A bola não está subindo para os jogos do Caxias Basquete no Ginásio do Sesi, em Caxias do Sul. Palco das partidas do time da Serra pelo Novo Basquete Brasil (NBB) e de outros eventos esportivos e shows, o espaço localizado na Rua Ciro de Lavra Pinto, 818, no bairro Interlagos, abriu as portas para receber os desabrigados pelas enchentes na região. O local já chegou a receber mais de 80 pessoas. Atualmente, este número caiu para 43, entre crianças e adultos, uma vez que muitos já retornaram aos seus domicílios.
É o caso de dona Jalene Settin, 69 anos, moradora do bairro Galópolis. A aposentada deixou tudo que tinha na casa, em uma das localidades mais atingidas em Caxias, para se sentir mais segura no ginásio.
— Por precaução decidi vir para cá. Cada um dos meus vizinhos foi para a casa de parentes. O acolhimento aqui foi ótimo. Providenciaram tudo o que a gente precisava — destaca ela, que está desde sábado no local e já sente falta de casa:
— Sou aposentada, então cuido do terreno, da minha horta, minhas fruteiras, e sinto falta do meu dia a dia. Quero voltar o quanto antes.
Jeferson Oliveira da Silva, 28, também está utilizando o ginásio do Sesi como lar provisório. Morador do bairro Fátima, o pintor teve que deixar a casa quando surgiu a primeira rachadura na parede. Agora, está aproveitando também o tempo livre para ajudar quem está em situação semelhante.
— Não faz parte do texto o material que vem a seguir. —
(* ===== verification/Timeline.v ===== *)
(** The stage timeline of one transfer attempt (crates/envoix-transfer/src/lib.rs,
    [TransferStage], [TransferStageTimelineState] and [TransferStageTimeline]):
    stages recorded by concurrent tasks, and a queue that one of them drains
    into the event sink without holding the lock. *)

From stdpp Require Import prelude sorting.
From Stdlib Require Import ZArith Lia.
From S2P Require Import Prelude.

Local Open Scope Z_scope.

(** ** Stages *)

Inductive TransferStage :=
| SessionStarted | ConnectionReady | AuthenticationStarted | AuthenticationComplete
| ManifestOffer | ManifestAccepted | FirstPayload | StagePayloadComplete | DeliveryComplete
| Canceled | Failed.

Definition stage_order (s : TransferStage) : Z :=
  match s with
  | SessionStarted => 0
  | ConnectionReady => 1
  | AuthenticationStarted => 2
  | AuthenticationComplete => 3
  | ManifestOffer => 4
  | ManifestAccepted => 5
  | FirstPayload => 6
  | StagePayloadComplete => 7
  | DeliveryComplete => 8
  | Canceled | Failed => 9
  end.

Definition stage_bit (s : TransferStage) : Z := Z.shiftl 1 (stage_order s).

Definition is_terminal (s : TransferStage) : bool :=
  match s with DeliveryComplete | Canceled | Failed => true | _ => false end.

Inductive TransferDirection := Send | Receive.

(** ** The recorder *)

Section Timeline.
Context {TransferId : Type}.

Record TimelineState := mkTimeline {
  transfer_id : option TransferId;
  seen : Z;
  last_order : option Z;
  last_elapsed_us : Z;
  terminal : bool;
}.

Definition timeline_new (id : option TransferId) : TimelineState := mkTimeline id 0 None 0 false.

(** [TransferEvent::StageTiming] *)
Record StageTiming := mkTiming {
  ev_transfer_id : option TransferId;
  ev_direction : TransferDirection;
  ev_attempt_id : Z;
  ev_stage : TransferStage;
  ev_elapsed_us : Z;
  ev_delta_us : Z;
}.

Definition bind_transfer_id (st : TimelineState) (id : TransferId) : TimelineState :=
  match transfer_id st with
  | None => mkTimeline (Some id) (seen st) (last_order st) (last_elapsed_us st) (terminal st)
  | Some _ => st
  end.

Definition record_at (st : TimelineState) (direction : TransferDirection) (attempt_id : Z)
    (stage : TransferStage) (elapsed_us : Z) : TimelineState * option StageTiming :=
  let order := stage_order stage in
  if terminal st || negb (Z.land (seen st) (stage_bit stage) =? 0)
     || match last_order st with Some last => order <? last | None => false end
  then (st, None)
  else
    let elapsed_us := Z.max elapsed_us (last_elapsed_us st) in
    let delta_us := saturating_sub elapsed_us (last_elapsed_us st) in
    (mkTimeline (transfer_id st) (Z.lor (seen st) (stage_bit stage)) (Some order) elapsed_us
       (is_terminal stage),
     Some (mkTiming (transfer_id st) direction attempt_id stage elapsed_us delta_us)).

(** ** Dispatch *)

(** The mutex's contents, the sink's log, the event a dispatching task has
    popped and not yet delivered, and every event recorded (a ghost). *)
Record Dispatch := mkDispatch {
  state : TimelineState;
  pending_events : list StageTiming;
  dispatching : bool;
  in_hand : option StageTiming;
  delivered : list StageTiming;
  recorded : list StageTiming;
}.

Definition dispatch_new (id : option TransferId) : Dispatch :=
  mkDispatch (timeline_new id) [] false None [] [].

(** The first critical section of [record]. *)
Definition enqueue (d : Dispatch) (direction : TransferDirection) (attempt_id : Z)
    (stage : TransferStage) (elapsed_us : Z) : Dispatch :=
  match record_at (state d) direction attempt_id stage elapsed_us with
  | (_, None) => d
  | (st, Some event) =>
    mkDispatch st (pending_events d ++ [event]) true (in_hand d) (delivered d)
      (recorded d ++ [event])
  end.

(** One turn of the loop: pop under the lock, or stop dispatching. *)
Definition pop_event (d : Dispatch) : Dispatch :=
  match pending_events d with
  | event :: rest =>
    mkDispatch (state d) rest (dispatching d) (Some event) (delivered d) (recorded d)
  | [] => mkDispatch (state d) [] false None (delivered d) (recorded d)
  end.

(** [self.events.on_event(event)], outside the lock. *)
Definition deliver (d : Dispatch) (event : StageTiming) : Dispatch :=
  mkDispatch (state d) (pending_events d) (dispatching d) None (delivered d ++ [event])
    (recorded d).

(** Any task may record or bind at any time; the task that found the queue
    idle alternates pops and deliveries until it pops nothing. *)
Inductive dispatch_step : Dispatch -> Dispatch -> Prop :=
| dstep_record d direction attempt stage elapsed :
    dispatch_step d (enqueue d direction attempt stage elapsed)
| dstep_bind d id :
    dispatch_step d (mkDispatch (bind_transfer_id (state d) id) (pending_events d) (dispatching d)
      (in_hand d) (delivered d) (recorded d))
| dstep_pop d :
    dispatching d = true -> in_hand d = None -> dispatch_step d (pop_event d)
| dstep_deliver d event :
    in_hand d = Some event -> dispatch_step d (deliver d event).

Definition dispatch_reachable (id : option TransferId) (d : Dispatch) : Prop :=
  rtc dispatch_step (dispatch_new id) d.

(** ** Invariant *)

Definition later (a b : StageTiming) : Prop :=
  stage_order (ev_stage a) < stage_order (ev_stage b) /\ ev_elapsed_us a <= ev_elapsed_us b /\
  is_terminal (ev_stage a) = false.

(** The recorder remembers the last recorded event and nothing later. *)
Record timeline_inv (st : TimelineState) (log : list StageTiming) : Prop := {
  tl_sorted : StronglySorted later log;
  tl_below : Forall (fun e => stage_order (ev_stage e) <= default (-1) (last_order st) /\
    ev_elapsed_us e <= last_elapsed_us st) log;
  tl_terminal : terminal st = false -> Forall (fun e => is_terminal (ev_stage e) = false) log;
  tl_seen : forall n, 0 <= n -> Z.testbit (seen st) n = true ->
    n <= default (-1) (last_order st);
  tl_last : forall n, last_order st = Some n -> Z.testbit (seen st) n = true;
  tl_deltas : foldr (fun e n => ev_delta_us e + n) 0 log = last_elapsed_us st;
  tl_final : forall e, last log = Some e -> ev_elapsed_us e = last_elapsed_us st;
}.

Record dispatch_inv (d : Dispatch) : Prop := {
  di_timeline : timeline_inv (state d) (recorded d);
  di_queue : recorded d = delivered d ++ option_list (in_hand d) ++ pending_events d;
  di_busy : dispatching d = false -> pending_events d = [] /\ in_hand d = None;
}.

Lemma stage_order_range s : 0 <= stage_order s <= 9.
Proof. destruct s; cbn; lia. Qed.

Lemma stage_bit_testbit s n : 0 <= n ->
  Z.testbit (stage_bit s) n = bool_decide (n = stage_order s).
Proof.
  intros Hn. unfold stage_bit. pose proof (stage_order_range s).
  rewrite Z.shiftl_1_l, Z.pow2_bits_eqb by lia. rewrite Z.eqb_sym.
  destruct (Z.eqb_spec n (stage_order s)); by case_bool_decide.
Qed.

Lemma seen_bit x s :
  (Z.land x (stage_bit s) =? 0) = negb (Z.testbit x (stage_order s)).
Proof.
  pose proof (stage_order_range s). unfold stage_bit. rewrite Z.shiftl_1_l.
  destruct (Z.testbit x (stage_order s)) eqn:Hb.
  - apply Z.eqb_neq. intros Hz. apply (f_equal (fun v => Z.testbit v (stage_order s))) in Hz.
    rewrite Z.land_spec, Hb, Z.pow2_bits_true, Z.bits_0 in Hz by lia. discriminate.
  - apply Z.eqb_eq. apply Z.bits_inj'. intros n Hn. rewrite Z.land_spec, Z.bits_0.
    destruct (Z.eq_dec n (stage_order s)) as [->|]; [by rewrite Hb|].
    rewrite Z.pow2_bits_false by lia. apply andb_false_r.
Qed.

Lemma sorted_snoc (log : list StageTiming) e :
  StronglySorted later log -> Forall (fun x => later x e) log -> StronglySorted later (log ++ [e]).
Proof.
  induction 1 as [|x log Hs IH Hx]; intros Hall; [by constructor; constructor|].
  apply Forall_cons in Hall as [Hxe Hall]. cbn. constructor; [by apply IH|].
  apply Forall_app. split; [done|constructor; [done|constructor]].
Qed.

Lemma record_inv st log direction attempt stage elapsed st' e :
  timeline_inv st log -> record_at st direction attempt stage elapsed = (st', Some e) ->
  timeline_inv st' (log ++ [e]).
Proof.
  intros [Hsort Hbelow Hterm Hseen Hlast Hsum _] H. unfold record_at in H.
  destruct (_ || _) eqn:Hg in H; [done|]. simplify_eq. apply orb_false_iff in Hg as [Hg Hord].
  apply orb_false_iff in Hg as [Htf Hbit]. rewrite seen_bit, negb_involutive in Hbit.
  pose proof (stage_order_range stage) as Hr.
  assert (Hlt : default (-1) (last_order st) < stage_order stage).
  { destruct (last_order st) as [n|] eqn:Hl; cbn; [|lia]. bool_prop.
    assert (n <> stage_order stage) by (intros ->; rewrite Hlast in Hbit; done). lia. }
  split; cbn.
  - apply sorted_snoc; [done|]. specialize (Hterm Htf). rewrite Forall_forall in *.
    intros x Hx. destruct (Hbelow x Hx). unfold later. cbn. split; [lia|]. split; [lia|by apply Hterm].
  - apply Forall_app. split; [|constructor; [cbn; lia|constructor]].
    eapply Forall_impl; [exact Hbelow|]. intros x [? ?]. lia.
  - intros Hst. apply Forall_app. split; [by apply Hterm|constructor; [done|constructor]].
  - intros n Hn. rewrite Z.lor_spec, stage_bit_testbit by done.
    intros [Hs|Hs]%orb_true_iff; [|bool_prop; lia]. specialize (Hseen n Hn Hs). lia.
  - intros n [= <-]. rewrite Z.lor_spec, stage_bit_testbit by lia.
    rewrite bool_decide_eq_true_2 by done. apply orb_true_r.
  - rewrite foldr_snoc. cbn. assert (Hfold : forall l a, foldr (fun e n => ev_delta_us e + n) a l
      = foldr (fun e n => ev_delta_us e + n) 0 l + a).
    { clear. induction l as [|x l IH]; intros a; cbn; [done|]. rewrite IH. lia. }
    rewrite Hfold, Hsum. unfold saturating_sub. lia.
  - rewrite last_snoc. by intros e [= <-].
Qed.

Lemma dispatch_step_inv d d' : dispatch_inv d -> dispatch_step d d' -> dispatch_inv d'.
Proof.
  intros [Htl Hq Hb] Hstep. destruct Hstep as [d dir att stage el|d id|d Hd Hh|d event Hh].
  - unfold enqueue. destruct (record_at _ _ _ _ _) as [st [e|]] eqn:Hrec; [|done].
    split; cbn; [by eapply record_inv| |done]. by rewrite Hq, <- !app_assoc.
  - split; cbn; [|done|done]. destruct Htl. unfold bind_transfer_id.
    destruct (transfer_id (state d)); by split.
  - unfold pop_event. rewrite Hh in Hq. destruct (pending_events d) as [|e rest];
      split; cbn; try done. by rewrite Hd.
  - rewrite Hh in Hq. split; cbn; [done| |].
    + by rewrite Hq, <- app_assoc.
    + intros Hdis. by destruct (Hb Hdis) as [? ?]; simplify_eq.
Qed.

Lemma dispatch_reachable_inv id d : dispatch_reachable id d -> dispatch_inv d.
Proof.
  intros Hr. pattern d. revert d Hr. apply rtc_ind_r.
  - split; [|done|done]. split; cbn; try done; [constructor|]. intros n _. by rewrite Z.bits_0.
  - intros x y _ Hxy Hinv. by eapply dispatch_step_inv.
Qed.

(** Whatever the interleaving of recording and dispatching tasks, the
    sink receives the recorded stages in the order they were recorded, none
    twice and none lost; the stages it sees are strictly increasing, end
    with the first terminal one, and have non-decreasing times; and an event
    is never left in the queue without a task that dispatches it. *)
Theorem timeline_delivery id d :
  dispatch_reachable id d ->
  recorded d = delivered d ++ option_list (in_hand d) ++ pending_events d /\
  StronglySorted later (recorded d) /\
  (dispatching d = false -> delivered d = recorded d).
Proof.
  intros Hr. destruct (dispatch_reachable_inv id d Hr) as [Htl Hq Hb].
  split; [done|]. split; [apply Htl|]. intros Hd. destruct (Hb Hd) as [Hp Hh].
  rewrite Hq, Hp, Hh. cbn. by rewrite app_nil_r.
Qed.

(** The time deltas of the recorded stages add up to the elapsed time of
    the last one. *)
Theorem timeline_deltas id d :
  dispatch_reachable id d ->
  foldr (fun e n => ev_delta_us e + n) 0 (recorded d) = last_elapsed_us (state d) /\
  forall e, last (recorded d) = Some e -> ev_elapsed_us e = last_elapsed_us (state d).
Proof.
  intros Hr. destruct (dispatch_reachable_inv id d Hr) as [[] _ _]. done.
Qed.
End Timeline.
Foi iniciativa dele, por exemplo, montar uma sala de cinema, no cantinho da quadra.
— Estávamos com a TV no meio do ginásio e atrapalhava um pouco o pessoal e as crianças brincando e correndo. Surgiu a ideia de fazer um cantinho especial para eles brincarem e assistirem. Foi só juntar duas mesas, colchões e umas mantinhas. Fácil demais — diz Silva, que completou:
— Não é porque eu preciso que os outros não precisam também. Estou sendo ajudado, mas eu também posso ajudar nesse momento. Temos que saber reconhecer o que eles fazem pela gente e a gente poder fazer também.
Voluntário caminha uma hora de São Pelegrino ao Interlagos
A solidariedade também pisou nas quadras do ginásio do Sesi. Frederico Mueller, o Fred, 32, é professor de Educação Física e atleta de futebol americano do Juventude. Como mora no bairro São Pelegrino, ele anda cerca de seis quilômetros e leva uma hora até chegar ao Sesi para dar sua contribuição para adultos e crianças desamparadas.
— Assim, já pratico o exercício de cardio do dia. E aqui no Sesi. Fazemos brincadeiras, diversas atividades recreativas com crianças, fazendo uma brincadeira de uma queimada e eu creio que elas estejam gostando. Todas as vezes que eu terminei os exercícios elas ficaram perguntando se eu ia voltar no dia seguinte — destaca ele, que emendou:
— Espero que as pessoas possam ver que, às vezes, mesmo não tendo condições financeiras, elas podem ajudar dando suporte, conversando, levando o pessoal para caminhar, passear e isso já facilita o retorno a uma vida normal.
Número de famílias atendidas diminui
As 43 pessoas que fazem do Sesi um lar provisório ainda recebem atendimentos especiais, como revela a coordenadora administrativa Aline da Costa.
— A gente tem uma parceria legal com muitos voluntários e instituições. A FAS organiza, mas o Sesi colocou à disposição toda a equipe de funcionários, com atividades. Como a parte de saúde mental, com psicólogas fazendo todo o acompanhamento individual das famílias. Também a saúde bucal, com dentista. São pessoas que vieram de Vila Cristina, Galópolis, algumas estão passando pela cidade também e não conseguiram se deslocar para os locais de destino e estão abrigadas no ginásio — aponta ela.
A quadra passa a ser uma extensão de uma sala de casa, onde se forma uma grande família, que recebe três refeições diárias, com direito a lanche da tarde, roupas e conforto. Mais do que isso: as pessoas criam laços de amizade em meio à tragédia que ocorre fora dali. E para provar a boa convivência, por decisão de todos, as luzes do ginásio se apagam às 21h todas as noites. E ainda há espaço para mais moradores que vivem drama parecido.
— Muitas famílias ainda estão em situação de risco, vulnerabilidade em algumas áreas e, se voltar a chover, pode acontecer de ficarem mais casas com risco de desmoronamento. Estamos preparados para receber mais pessoas, se for o caso — finaliza a coordenadora.